■ How to complete this task:
Tell how many lines in the data contain the word "Import", and leave out everything else.

*-*-*

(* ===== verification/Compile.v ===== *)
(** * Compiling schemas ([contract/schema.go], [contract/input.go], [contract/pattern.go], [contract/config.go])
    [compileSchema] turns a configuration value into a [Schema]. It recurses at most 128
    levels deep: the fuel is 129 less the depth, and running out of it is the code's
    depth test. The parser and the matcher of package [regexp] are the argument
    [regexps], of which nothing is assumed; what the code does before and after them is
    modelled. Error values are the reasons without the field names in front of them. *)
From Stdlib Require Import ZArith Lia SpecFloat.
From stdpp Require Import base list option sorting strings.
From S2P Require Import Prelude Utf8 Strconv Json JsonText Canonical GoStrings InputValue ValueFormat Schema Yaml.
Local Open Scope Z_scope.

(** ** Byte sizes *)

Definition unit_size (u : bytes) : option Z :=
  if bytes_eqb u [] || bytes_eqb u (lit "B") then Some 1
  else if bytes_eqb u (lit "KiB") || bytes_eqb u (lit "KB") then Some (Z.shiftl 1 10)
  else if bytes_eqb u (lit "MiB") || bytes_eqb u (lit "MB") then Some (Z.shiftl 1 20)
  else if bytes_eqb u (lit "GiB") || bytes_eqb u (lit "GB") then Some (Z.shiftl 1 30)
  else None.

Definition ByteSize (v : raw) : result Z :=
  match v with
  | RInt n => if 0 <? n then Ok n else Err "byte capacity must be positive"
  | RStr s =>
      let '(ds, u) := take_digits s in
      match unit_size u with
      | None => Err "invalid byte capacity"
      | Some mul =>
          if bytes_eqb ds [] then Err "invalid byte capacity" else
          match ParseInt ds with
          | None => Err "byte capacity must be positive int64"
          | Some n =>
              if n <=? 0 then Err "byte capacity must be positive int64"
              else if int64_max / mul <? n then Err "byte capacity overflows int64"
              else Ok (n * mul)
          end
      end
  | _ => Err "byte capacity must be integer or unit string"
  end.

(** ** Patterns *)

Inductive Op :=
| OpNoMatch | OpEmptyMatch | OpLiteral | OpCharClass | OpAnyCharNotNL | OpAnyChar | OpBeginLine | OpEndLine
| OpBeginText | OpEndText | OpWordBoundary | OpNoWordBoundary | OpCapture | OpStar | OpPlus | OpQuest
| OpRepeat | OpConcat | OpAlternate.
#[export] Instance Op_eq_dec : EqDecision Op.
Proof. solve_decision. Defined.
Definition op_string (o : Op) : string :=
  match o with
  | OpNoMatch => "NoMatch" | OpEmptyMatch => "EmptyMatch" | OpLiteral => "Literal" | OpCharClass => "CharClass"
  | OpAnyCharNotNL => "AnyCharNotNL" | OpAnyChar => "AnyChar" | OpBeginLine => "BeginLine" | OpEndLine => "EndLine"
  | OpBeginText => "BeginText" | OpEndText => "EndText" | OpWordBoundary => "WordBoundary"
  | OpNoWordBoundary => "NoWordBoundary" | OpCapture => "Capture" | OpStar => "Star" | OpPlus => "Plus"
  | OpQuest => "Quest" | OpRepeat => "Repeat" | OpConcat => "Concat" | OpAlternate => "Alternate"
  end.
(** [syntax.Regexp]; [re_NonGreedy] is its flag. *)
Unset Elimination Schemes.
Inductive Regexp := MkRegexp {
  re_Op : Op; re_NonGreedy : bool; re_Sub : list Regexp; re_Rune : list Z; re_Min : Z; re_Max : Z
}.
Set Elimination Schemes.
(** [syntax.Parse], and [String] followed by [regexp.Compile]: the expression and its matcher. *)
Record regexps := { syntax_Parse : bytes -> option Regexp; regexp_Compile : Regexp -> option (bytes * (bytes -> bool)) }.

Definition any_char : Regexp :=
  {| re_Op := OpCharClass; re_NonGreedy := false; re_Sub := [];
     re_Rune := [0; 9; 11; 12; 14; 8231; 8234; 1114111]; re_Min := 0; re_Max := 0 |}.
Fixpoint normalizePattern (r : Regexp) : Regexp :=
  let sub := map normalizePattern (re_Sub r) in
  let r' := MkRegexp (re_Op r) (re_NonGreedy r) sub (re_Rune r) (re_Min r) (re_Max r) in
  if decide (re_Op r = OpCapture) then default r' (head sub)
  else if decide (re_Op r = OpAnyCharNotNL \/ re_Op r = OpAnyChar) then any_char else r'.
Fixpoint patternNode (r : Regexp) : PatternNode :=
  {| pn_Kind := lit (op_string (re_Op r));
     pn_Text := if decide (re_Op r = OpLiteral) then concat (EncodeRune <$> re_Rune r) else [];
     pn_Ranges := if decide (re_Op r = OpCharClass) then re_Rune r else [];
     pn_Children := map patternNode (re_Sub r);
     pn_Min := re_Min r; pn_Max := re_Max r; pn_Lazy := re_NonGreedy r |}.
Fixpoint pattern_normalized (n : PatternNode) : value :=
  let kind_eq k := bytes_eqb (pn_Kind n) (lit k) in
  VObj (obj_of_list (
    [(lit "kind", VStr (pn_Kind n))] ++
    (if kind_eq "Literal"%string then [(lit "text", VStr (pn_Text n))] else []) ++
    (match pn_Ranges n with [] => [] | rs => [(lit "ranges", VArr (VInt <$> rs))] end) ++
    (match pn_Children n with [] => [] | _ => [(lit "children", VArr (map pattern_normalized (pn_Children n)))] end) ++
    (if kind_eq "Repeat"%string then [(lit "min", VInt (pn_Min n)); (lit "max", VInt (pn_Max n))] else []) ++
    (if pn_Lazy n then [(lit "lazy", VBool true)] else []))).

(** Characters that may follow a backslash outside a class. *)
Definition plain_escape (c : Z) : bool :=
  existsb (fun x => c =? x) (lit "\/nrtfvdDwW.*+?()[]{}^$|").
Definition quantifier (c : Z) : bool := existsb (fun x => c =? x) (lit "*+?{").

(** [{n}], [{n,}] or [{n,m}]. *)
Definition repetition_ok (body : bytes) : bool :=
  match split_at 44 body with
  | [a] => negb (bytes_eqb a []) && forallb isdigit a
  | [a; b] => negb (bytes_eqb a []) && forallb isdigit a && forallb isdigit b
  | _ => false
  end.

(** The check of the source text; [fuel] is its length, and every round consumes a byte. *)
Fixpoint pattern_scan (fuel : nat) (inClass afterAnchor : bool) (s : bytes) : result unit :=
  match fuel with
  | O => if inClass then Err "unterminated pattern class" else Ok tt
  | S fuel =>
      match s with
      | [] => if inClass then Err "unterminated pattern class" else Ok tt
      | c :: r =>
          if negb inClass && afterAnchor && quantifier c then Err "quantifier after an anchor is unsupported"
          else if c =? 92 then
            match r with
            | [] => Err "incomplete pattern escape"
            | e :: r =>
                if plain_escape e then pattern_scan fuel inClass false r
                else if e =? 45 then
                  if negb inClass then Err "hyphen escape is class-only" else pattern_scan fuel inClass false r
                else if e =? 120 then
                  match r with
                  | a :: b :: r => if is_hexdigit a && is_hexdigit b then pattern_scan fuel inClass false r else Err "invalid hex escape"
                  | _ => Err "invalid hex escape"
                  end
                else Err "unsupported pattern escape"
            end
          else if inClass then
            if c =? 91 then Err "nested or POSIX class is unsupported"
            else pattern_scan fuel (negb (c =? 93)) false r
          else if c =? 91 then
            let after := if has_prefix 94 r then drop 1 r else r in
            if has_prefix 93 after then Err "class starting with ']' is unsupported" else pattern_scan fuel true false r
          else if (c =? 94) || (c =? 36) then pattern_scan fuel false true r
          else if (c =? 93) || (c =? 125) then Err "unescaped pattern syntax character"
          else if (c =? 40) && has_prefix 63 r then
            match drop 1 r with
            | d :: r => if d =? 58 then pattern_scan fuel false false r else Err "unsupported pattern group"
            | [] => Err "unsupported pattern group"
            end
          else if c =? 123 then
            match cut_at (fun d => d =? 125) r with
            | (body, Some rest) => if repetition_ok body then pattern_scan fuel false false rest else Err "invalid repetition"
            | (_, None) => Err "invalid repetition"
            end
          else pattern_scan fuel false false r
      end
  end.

*-*-*

■ Completed task:
3